On a side note, the people I despise most are those who try to rationalize what they are doing. Stop being a sissy. Either be a thief and know it, or be moral and make no need to deceive yourself.

on Jul 19, 2008
On a side note, the people I despise most are those who try to rationalize what they are doing. Stop being a sissy. Either be a thief and know it, or be moral and make no need to deceive yourself.

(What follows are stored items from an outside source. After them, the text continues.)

(** The names that the regular expressions match. *)
Ltac one_of_names :=
  repeat match goal with
         | Hc : _ ∈ _ :: _ |- _ => apply elem_of_cons in Hc as [-> | Hc]
         | Hc : _ ∈ [] |- _ => by apply elem_of_nil in Hc
         end;
  apply list_elem_of_In; simpl; tauto.

Lemma char_in_elem c cls :
  char_in c cls = true → c ∈ list_ascii_of_string cls.
Proof.
  unfold char_in. induction cls as [|c' cls IH]; simpl; [done|].
  case_bool_decide as Hc; [subst; intros _; by left|].
  destruct (str_index c cls); simpl; [|done]. intros _. right. by apply IH.
Qed.

Lemma ends_with_cases rest suffix :
  ends_with rest suffix = true → rest = suffix ∨ rest = suffix +:+ newline.
Proof.
  unfold ends_with. intros Hr. apply orb_true_iff in Hr as [Hr|Hr];
    apply bool_decide_eq_true in Hr; auto.
Qed.

Lemma regex_ntot_Some attr c :
  regex_ntot attr = Some c → attr ∈ geometry_matched_names.
Proof.
  destruct attr as [|n [|c' rest]]; simpl; try done.
  destruct (bool_decide (n = "n"%char)) eqn:Hn; simpl; [|done].
  destruct (ends_with rest "tot") eqn:Hr; simpl; [|done].
  destruct (char_in c' "xyztprb") eqn:Hc; [|done]. intros _.
  apply bool_decide_eq_true in Hn. apply ends_with_cases in Hr. subst n.
  apply char_in_elem in Hc. simpl in Hc.
  destruct Hr as [-> | ->]; one_of_names.
Qed.

Lemma regex_suffix_Some cls suffix attr c :
  regex_suffix cls suffix attr = Some c →
  ∃ c', c' ∈ list_ascii_of_string cls ∧
        (attr = String c' suffix ∨ attr = String c' (suffix +:+ newline)).
Proof.
  destruct attr as [|c' rest]; simpl; [done|].
  destruct (ends_with rest suffix) eqn:Hr; simpl; [|done].
  destruct (char_in c' cls) eqn:Hc; [|done]. intros _.
  apply ends_with_cases in Hr. apply char_in_elem in Hc.
  exists c'. split; [done|]. destruct Hr as [-> | ->]; auto.
Qed.

Lemma getattr_fallback self h attr :
  attr ∉ geometry_matched_names →
  __getattr__ self h attr = GHeader <$> hget h attr.
Proof.
  intros Hn. unfold __getattr__.
  destruct (regex_ntot attr) eqn:E1.
  { by apply regex_ntot_Some in E1. }
  destruct (regex_suffix "xyztpr" "_coord" attr) eqn:E2.
  { apply regex_suffix_Some in E2 as (c' & Hc & [-> | ->]); exfalso; apply Hn;
      simpl in Hc; one_of_names. }
  destruct (regex_suffix "xyz" "_mesh" attr) eqn:E3.
  { apply regex_suffix_Some in E3 as (c' & Hc & [-> | ->]); exfalso; apply Hn;
      simpl in Hc; one_of_names. }
  destruct (regex_suffix "tpr" "_mesh" attr) eqn:E4.
  { apply regex_suffix_Some in E4 as (c' & Hc & [-> | ->]); exfalso; apply Hn;
      simpl in Hc; one_of_names. }
  done.
Qed.

(** A newline after a derived name changes nothing. *)
Lemma getattr_newline self h attr :
  attr ∈ geometry_derived_names →
  __getattr__ self h (attr +:+ newline) = __getattr__ self h attr.
Proof.
  intros Hin. unfold geometry_derived_names in Hin.
  repeat (apply elem_of_cons in Hin as [-> | Hin]; [reflexivity|]).
  by apply elem_of_nil in Hin.
Qed.


(** The attributes [__getattr__] derives, one axis at a time. *)
Lemma getattr_ntot_axes self h :
  Forall (fun '(name, axis) =>
            __getattr__ self h name = GInt <$> list_getitem (ntot (_shape self)) axis)
         [("nxtot", 0); ("nttot", 0); ("nytot", 1); ("nptot", 1);
          ("nztot", 2); ("nrtot", 2); ("nbtot", 3)].
Proof. repeat constructor. Qed.

Lemma getattr_coord_axes self h :
  Forall (fun '(name, axis) =>
            __getattr__ self h name =
            match _coords self with
            | Some dat => GArr <$> list_getitem dat axis
            | None => Raise TypeError
            end)
         [("x_coord", 0); ("t_coord", 0); ("y_coord", 1); ("p_coord", 1);
          ("z_coord", 2); ("r_coord", 2)].
Proof. repeat constructor. Qed.

Lemma getattr_cart_mesh_axes self h :
  Forall (fun '(name, axis) =>
            __getattr__ self h name =
            match _cart_meshes self with
            | Some dat => GArr <$> list_getitem dat axis
            | None => Raise TypeError
            end)
         [("x_mesh", 0); ("y_mesh", 1); ("z_mesh", 2)].
Proof. repeat constructor. Qed.

Lemma getattr_curv_mesh_axes self h :
  Forall (fun '(name, axis) =>
            __getattr__ self h name =
            match _curv_meshes self with
            | Some dat =>
                m ← list_getitem dat axis;
                mret (match m with Some a => GArr a | None => GNone end)
            | None => Raise TypeError
            end)
         [("t_mesh", 0); ("p_mesh", 1); ("r_mesh", 2)].
Proof. repeat constructor. Qed.

Lemma read_ntot_inv h nt :
  read_ntot h = Ok nt →
  ∃ nts ntb, h !! "nts" = Some (HInts nts) ∧ h !! "ntb" = Some (HInt ntb) ∧
             nt = nts ++ [ntb].
Proof.
  unfold read_ntot, hget, mbind.
  destruct (h !! "nts") as [[| | |nts| |]|]; simpl; try done.
  destruct (h !! "ntb") as [[| |ntb| | |]|]; simpl; try done.
  intros [= <-]. eauto.
Qed.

for the love of god get off your high horse, for all we know you could pirate software as well and just be trolling. This is far more likely than you really being this out of touch with the reality. From what it sounds like you live on an Amish reserve, hitting up the cybercafe after riding 20 miles to the nearest town on your bicycle. I mean that is more plausible than you really being so luscus.

on Jul 20, 2008
I have seen many many piracy threads in the SINS forums and for the life of me I don't understand why. (possibly because the games so dame easy to pirate go figure)Regardless I find that pirates are portrayed in a bad light, but are truly a necessary 'evil'. I myself have pirated some games, but most of them I did so to try out before buying because they had no demo or they were out of print and I wasn't about to fork over 60$ and up for some old software just for nostalgia sake. Call me a criminal if you must, but i have bought more games then I have ever pirated and most of them I bought because they are qualities pieces of work and I wanted to support the developers.

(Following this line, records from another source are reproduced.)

(** The state at the top of a pass: [foundConflict := false] and a fresh
    [topNames]. *)
Definition passStart (cands : list (list string)) (warnings : list string) : NamerState :=
  {| nameCandidates := cands; topNames := ∅; foundConflict := false; warn := warnings |}.

(** The outer [for { ... }]: passes until one finds no conflict. The loop
    has no bound in the source; [fuel] bounds the number of passes and
    [None] says it was used up. *)
Fixpoint resolveConflicts (fuel : nat) (cands : list (list string))
    (warnings : list string) : option (Result (list (list string) * list string)) :=
  match fuel with
  | O => None
  | S fuel' =>
      match scan 0 sortedBindings (passStart cands warnings) with
      | Ok st =>
          if foundConflict st
          then resolveConflicts fuel' (nameCandidates st) (warn st)
          else Some (Ok (nameCandidates st, warn st))
      | Err e => Some (Err e)
      | Panic => Some Panic
      end
  end.

(** [bindingNames[i] = nameCandidates[i][0]]. *)
Fixpoint firstNames (cands : list (list string)) : Result (list string) :=
  match cands with
  | [] => Ok []
  | [] :: _ => Panic
  | (name :: _) :: cands' =>
      match firstNames cands' with
      | Ok names => Ok (name :: names)
      | Err e => Err e
      | Panic => Panic
      end
  end.

(** [CutNew] is [cfg.CutNew], [Renames] is [bindingList.Renames] (a
    missing key reads as the empty string); [RyeifiedNameCandidates] is the
    method of [binder.BindingFunc]. *)
Variable CutNew : bool.
Variable Renames : gmap string string.
Variable RyeifiedNameCandidates :
  binder.BindingFunc → bool → bool → string → list string.

Definition initialCandidates : list (list string) :=
  map (λ bind,
         RyeifiedNameCandidates bind
           (negb (namePrio bind =? strconv.MaxInt)) CutNew
           (default EmptyString (Renames !! binder.UniqueName bind)))
      sortedBindings.

(** The whole block: the final [bindingNames] and the extended [warn]. *)
Definition bindingNames (fuel : nat) (warnings : list string)
    : option (Result (list string * list string)) :=
  match resolveConflicts fuel initialCandidates warnings with
  | None => None
  | Some (Ok (cands, warnings')) =>
      match firstNames cands with
      | Ok names => Some (Ok (names, warnings'))
      | Err e => Some (Err e)
      | Panic => Some Panic
      end
  | Some (Err e) => Some (Err e)
  | Some Panic => Some Panic
  end.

One thing I have noticed about piracy is that it won't be going away anytime soon and that is actually becoming and integrate part of life on the internet and I dread the day that the government will actually tighten the noose and police the web to the point that the freedom's the internet provide is brought to an end, but in all truth piracy rarely makes a dent in sales on good products (Star Dock being proof of this) and I hope and pray that the 'threat of piracy' does not get taken to an unnecessary extreme as it will surely end the 'golden age' of the internet and ultimately lead to a great loss of freedom. i admire Star Dock's boldness in not making it impossible to pirate there game and that they allowed the people (there fans) to decide whether or not they want to pay for it. I my self payed for the game and hope that Star Dock continues to please and amaze me in the near future with equally amazing products.
on Jul 20, 2008
Cobra, your argument is fallacious. When I download a game, I'm not depriving the store of a copy for sale. A better equation would be if I could get a perfect copy of that Ferarri while letting the owner keep his car.

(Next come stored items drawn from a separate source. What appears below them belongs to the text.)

(** * Conversational response pipeline of [backend/app/services/gemini_service.py]

  A shallow embedding of [GeminiService]: prompt composition, extraction of
  the response text from the provider payload, keyword intent detection,
  product-reference extraction and the [generate_response] pipeline with its
  exception handling, followed by the properties of the design document.

  Python [str] values are modelled by [string]; each character stands for
  one code point below 256.  Dictionaries with string keys are finite maps
  ([gmap string value]); values of type [Any] are JSON-like values. *)

From Stdlib Require Import Ascii.
From Stdlib Require String.
From Stdlib Require Import ZArith Lia.
From stdpp Require Import base option list strings gmap.

Local Open Scope Z_scope.

(** ** Python string primitives *)

Module PyStr.

Definition code (c : ascii) : N := N_of_ascii c.

(** [str.lower] on one code point: ASCII capitals and the capitals of the
    Latin-1 block move up by 32, everything else is unchanged. *)
Definition lower_char (c : ascii) : ascii :=
  let n := code c in
  if ((65 <=? n) && (n <=? 90))%N then ascii_of_N (n + 32)
  else if ((192 <=? n) && (n <=? 222) && negb (n =? 215))%N then ascii_of_N (n + 32)
  else c.

Fixpoint lower (s : string) : string :=
  match s with
  | EmptyString => EmptyString
  | String c t => String (lower_char c) (lower t)
  end.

Here's the way I see this whole piracy argument, from the view of someone who's been burned by DRM on several occasions.

DRM is like telling someone who owns a power drill "Ok, you can only use this drill under these conditions, anything else and you can't use it and the drill will shut off". It's something you own and can do whatever you wish with it. You can modify it so that it spins faster or is a pump.

It's limiting what you can do with it with no basis in reality.

EULA's are, imo, completely stupid and unenforceable. Since I never agreed to the contract when money was changing hands and I can no longer return the product, it's null and void (Legally is another issue though).

Piracy is more like free advertising, good or bad. A pirate is another voice who's played your game, if it's good, he'll pay for it and become a customer or he'll just spout off it's awesomeness/suck factor to anyone who'll listen. Why is he even being considered? He's not someone who paid for your product so why are you meant to care about him?

Equating a downloaded copy of a game to a physical product is stupid. When the physical product is stolen, the storekeeper can no longer sell that copy. When the digital product is copied, the original owner still has his copy.